■ What is expected ■
Only the first line of the listing and the lines after it, up to and including the one containing "Record timeouts := Timeouts", should be retyped exactly.

■ Extracted material ■
(* ===== verification/Timeout.v ===== *)
(** The timeout queue of a CPU: [Timeout::enqueue], [dequeue], [check], [sync].

    Active timeouts form a doubly linked list sorted by deadline, linked through
    the objects, and the local APIC timer is programmed for the earliest one.
    The timer is the value last passed to [Lapic::set_timer]; the clock is a
    sequence of readings of [Lapic::time].  A triggered timeout is logged:
    [Timeout_budget::trigger] raises a hazard and [Timeout_hypercall::trigger]
    wakes an EC, neither touches the queue. *)
From S2P Require Import Prelude Queue.
Local Open Scope Z_scope.

Record timeouts := Timeouts {
  tl : links;
  ttime : obj → Z;
  tlist : option obj;
  timer : Z;
  triggered : list obj;
  reads : nat;
}.

Implicit Types (T : timeouts) (t : obj).

Definition set_links (L : links) T : timeouts :=
  Timeouts L (ttime T) (tlist T) (timer T) (triggered T) (reads T).
Definition set_list (x : option obj) T : timeouts :=
  Timeouts (tl T) (ttime T) x (timer T) (triggered T) (reads T).
Definition set_time t (x : Z) T : timeouts :=
  Timeouts (tl T) (<[t := x]> (ttime T)) (tlist T) (timer T) (triggered T) (reads T).
Definition set_timer (x : Z) T : timeouts :=
  Timeouts (tl T) (ttime T) (tlist T) x (triggered T) (reads T).

Definition active t T : bool :=
  negb (bool_decide (prev (tl T) t = None)) || bool_decide (tlist T = Some t).

(** The search loop of [enqueue]; the fuel bounds the length of the list. *)
Fixpoint find_pos (fuel : nat) (time : Z) (p n : option obj) T : option (option obj) :=
  match fuel with
  | O => None
  | S fuel =>
    match n with
    | None => Some p
    | Some x => if time <=? ttime T x then Some p else find_pos fuel time n (next (tl T) x) T
    end
  end.

(** The end of [enqueue]: link [t] behind [p], or to the front, and to the
    successor. *)
Definition link_after (p : option obj) t T : timeouts :=
  let T := set_links (set_prev t p (tl T)) T in
  match p with
  | None => set_timer (ttime T t) (set_list (Some t) (set_links (set_next t (tlist T) (tl T)) T))
  | Some x =>
    let T := set_links (set_next t (next (tl T) x) (tl T)) T in
    set_links (set_next x (Some t) (tl T)) T
  end.

Definition link_succ t T : timeouts :=
  match next (tl T) t with
  | Some n => set_links (set_prev n (Some t) (tl T)) T
  | None => T
  end.

Definition enqueue (fuel : nat) t (time : Z) T : option timeouts :=
  if bool_decide (prev (tl T) t = None) && bool_decide (next (tl T) t = None) then
    let T := set_time t time T in
    p ← find_pos fuel time None (tlist T) T;
    Some (link_succ t (link_after p t T))
  else None.

(** The parts of [dequeue]: link the neighbours of [t] to each other. *)
Definition unlink_succ t T : timeouts :=
  match next (tl T) t with
  | Some n => set_links (set_prev n (prev (tl T) t) (tl T)) T
  | None => T
  end.

Definition unlink_pred t T : timeouts :=
  match prev (tl T) t with
  | Some p => set_links (set_next p (next (tl T) t) (tl T)) T
  | None =>
    let T := set_list (next (tl T) t) T in
    match tlist T with Some h => set_timer (ttime T h) T | None => T end
  end.

Definition dequeue t T : Z * timeouts :=
  let T := if active t T then unlink_pred t (unlink_succ t T) else T in
  let T := set_links (set_prev t None (set_next t None (tl T))) T in
  (ttime T t, T).

Definition timeout_destroy t T : timeouts := if active t T then (dequeue t T).2 else T.

Section clock.
Context (clock : nat → Z).

Definition lapic_time T : Z * timeouts :=
  (clock (reads T), Timeouts (tl T) (ttime T) (tlist T) (timer T) (triggered T) (S (reads T))).

Definition trigger t T : timeouts :=
  Timeouts (tl T) (ttime T) (tlist T) (timer T) (triggered T ++ [t]) (reads T).

Fixpoint check_loop (fuel : nat) T : option timeouts :=
  match fuel with
  | O => None
  | S fuel =>
    match tlist T with
    | None => Some T
    | Some t =>
      let '(now, T) := lapic_time T in
      if ttime T t <=? now then check_loop fuel (trigger t (dequeue t T).2) else Some T
    end
  end.

Definition check (fuel : nat) T : option timeouts :=
  let prev_list := tlist T in
  T ← check_loop fuel T;
  match tlist T with
  | Some h => Some (if bool_decide (Some h = prev_list) then set_timer (ttime T h) T else T)
  | None => Some T
  end.
End clock.

Definition sync T : timeouts :=
  match tlist T with Some h => set_timer (ttime T h) T | None => T end.

(** ** The queue as a sorted list *)

Definition first (l : list obj) (n : option obj) : option obj :=
  match l with [] => n | x :: _ => Some x end.
Fixpoint final (p : option obj) (l : list obj) : option obj :=
  match l with [] => p | x :: l => final (Some x) l end.

(** The members of [l] are linked in order, between [p] and [n]. *)
Fixpoint dchain (L : links) (p : option obj) (l : list obj) (n : option obj) : Prop :=
  match l with
  | [] => True
  | x :: l => prev L x = p ∧ next L x = first l n ∧ dchain L (Some x) l n
  end.

Fixpoint sorted (f : obj → Z) (l : list obj) : Prop :=
  match l with
  | [] => True
  | x :: l => (∀ y, y ∈ l → f x ≤ f y) ∧ sorted f l
  end.

(** The invariant: list [l] in order of deadlines, everything else unlinked, and
    the timer programmed for the head. *)
Record tinv (l : list obj) T : Prop := {
  ti_nodup : NoDup l;
  ti_head : tlist T = first l None;
  ti_chain : dchain (tl T) None l None;
  ti_sorted : sorted (ttime T) l;
  ti_out : ∀ t, t ∉ l → next (tl T) t = None ∧ prev (tl T) t = None;
  ti_timer : ∀ h l', l = h :: l' → timer T = ttime T h;
}.

(** Insertion before the first member with the same or a later deadline. *)
Fixpoint insert_before (f : obj → Z) t (time : Z) (l : list obj) : list obj :=
  match l with
  | [] => [t]
  | x :: l => if time <=? f x then t :: x :: l else x :: insert_before f t time l
  end.

Lemma dchain_frame L L' p l n :
  (∀ a, a ∈ l → prev L' a = prev L a ∧ next L' a = next L a) → dchain L p l n → dchain L' p l n.
Proof.
  revert p. induction l as [|x l IH]; intros p Hf; simpl; [done|].
  intros (H1 & H2 & H3). destruct (Hf x ltac:(left)) as [-> ->]. split_and!; [done|done|].
  apply IH; [|done]. intros a Ha. apply Hf. by right.
Qed.

Lemma dchain_app L p l1 l2 n :
  dchain L p (l1 ++ l2) n ↔ dchain L p l1 (first l2 n) ∧ dchain L (final p l1) l2 n.
Proof.
  revert p. induction l1 as [|y l1 IH]; intros p; simpl; [tauto|].
  rewrite IH. destruct l1; simpl; tauto.
Qed.

Lemma final_snoc p l x : final p (l ++ [x]) = Some x.
Proof. revert p. by induction l; simpl. Qed.

Lemma first_app l l' n : first (l ++ l') n = first l (first l' n).
Proof. by destruct l. Qed.

(** Changing the neighbour at either end. *)
Lemma dchain_end L L' p l n n' :
  NoDup l → (∀ a, a ∈ l → prev L' a = prev L a) →
  (∀ a, a ∈ l → Some a ≠ final p l → next L' a = next L a) →
  (∀ z, z ∈ l → final p l = Some z → next L' z = n') → dchain L p l n → dchain L' p l n'.
Proof.
  destruct l as [|z l _] using rev_ind; [done|]. rewrite final_snoc. intros (_ & Hd & _)%list.NoDup_app Hp Hn Hz.
  rewrite !dchain_app. simpl. intros [H1 (H2 & H3 & _)].
  assert (∀ a, a ∈ l → a ≠ z) as Hne by (intros a Ha ->; apply (Hd z Ha); left).
  split.
  - eapply dchain_frame; [|exact H1]. intros a Ha.
    rewrite Hp, Hn by (try (apply elem_of_app; by left); intros [=]; by apply (Hne a)). done.
  - split_and!; [rewrite Hp by (apply elem_of_app; right; left); done| |done].
    apply Hz; [apply elem_of_app; right; left|done].
Qed.

Lemma dchain_start L L' p p' l n :
  NoDup l → (∀ a, a ∈ l → next L' a = next L a) →
  (∀ a, a ∈ l → Some a ≠ first l None → prev L' a = prev L a) →
  (∀ z, first l None = Some z → prev L' z = p') → dchain L p l n → dchain L' p' l n.
Proof.
  destruct l as [|z l]; [done|]. intros [Hz _]%list.NoDup_cons Hn Hp Hf (H1 & H2 & H3). simpl.
  split_and!; [by apply Hf|rewrite Hn by left; done|].
  eapply dchain_frame; [|exact H3]. intros a Ha.
  rewrite Hp, Hn by (try (by right); simpl; intros [=]; by subst). done.
Qed.

Lemma find_pos_spec f fuel time p n T l :
  (length l < fuel)%nat → n = first l None → dchain (tl T) p l None → (∀ a, a ∈ l → ttime T a = f a) →
  ∃ l1 l2, l = l1 ++ l2 ∧ find_pos fuel time p n T = Some (final p l1) ∧
    (∀ a, a ∈ l1 → f a < time) ∧ (∀ a l', l2 = a :: l' → time ≤ f a) ∧
    ∀ t, insert_before f t time l = l1 ++ t :: l2.
Proof.
  revert fuel p n. induction l as [|x l IH]; intros fuel p n Hf -> Hc Ht;
    (destruct fuel as [|fuel]; [simpl in Hf; lia|]); simpl.
  { exists [], []. split_and!; try done. by intros a ?%elem_of_nil. }
  rewrite (Ht x) by left. destruct (Z.leb_spec time (f x)).
  - exists [], (x :: l). split_and!; try done; [by intros a ?%elem_of_nil|]. by intros a l' [= <- _].
  - destruct Hc as (H1 & H2 & H3).
    destruct (IH fuel (Some x) (next (tl T) x)) as (l1 & l2 & -> & Hfp & Hlt & Hge & Hins); try done.
    + simpl in Hf. lia.
    + intros a Ha. apply Ht. by right.
    + exists (x :: l1), l2. split_and!; try done.
      * intros a [->|Ha]%elem_of_cons; auto.
      * intros t. simpl. by rewrite Hins.
Qed.

Lemma sorted_app f l1 l2 :
  sorted f (l1 ++ l2) ↔ sorted f l1 ∧ sorted f l2 ∧ ∀ a b, a ∈ l1 → b ∈ l2 → f a ≤ f b.
Proof.
  induction l1 as [|x l1 IH]; simpl.
  { split; [|tauto]. intros. split_and!; [done|done|]. by intros a b ?%elem_of_nil. }
  rewrite IH. split.
  - intros (H1 & H2 & H3 & H4). split_and!; try done.
    + intros y Hy. apply H1, elem_of_app. by left.
    + intros a b [->|Ha]%elem_of_cons Hb; [apply H1, elem_of_app; by right|auto].
  - intros ((H1 & H2) & H3 & H4). split_and!; try done.
    + intros y [Hy|Hy]%elem_of_app; [auto|apply H4; [left|done]].
    + intros a b Ha. apply H4. by right.
Qed.

Lemma sorted_ext f g l : (∀ a, a ∈ l → g a = f a) → sorted f l → sorted g l.
Proof.
  induction l as [|x l IH]; intros Hfg; simpl; [done|]. intros [H1 H2]. split.
  - intros y Hy. rewrite !Hfg by (left || by right). auto.
  - apply IH; [|done]. intros a Ha. apply Hfg. by right.
Qed.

■ Solution to this task ■
(* ===== verification/Timeout.v ===== *)
(** The timeout queue of a CPU: [Timeout::enqueue], [dequeue], [check], [sync].

    Active timeouts form a doubly linked list sorted by deadline, linked through
    the objects, and the local APIC timer is programmed for the earliest one.
    The timer is the value last passed to [Lapic::set_timer]; the clock is a
    sequence of readings of [Lapic::time].  A triggered timeout is logged:
    [Timeout_budget::trigger] raises a hazard and [Timeout_hypercall::trigger]
    wakes an EC, neither touches the queue. *)
From S2P Require Import Prelude Queue.
Local Open Scope Z_scope.

Record timeouts := Timeouts {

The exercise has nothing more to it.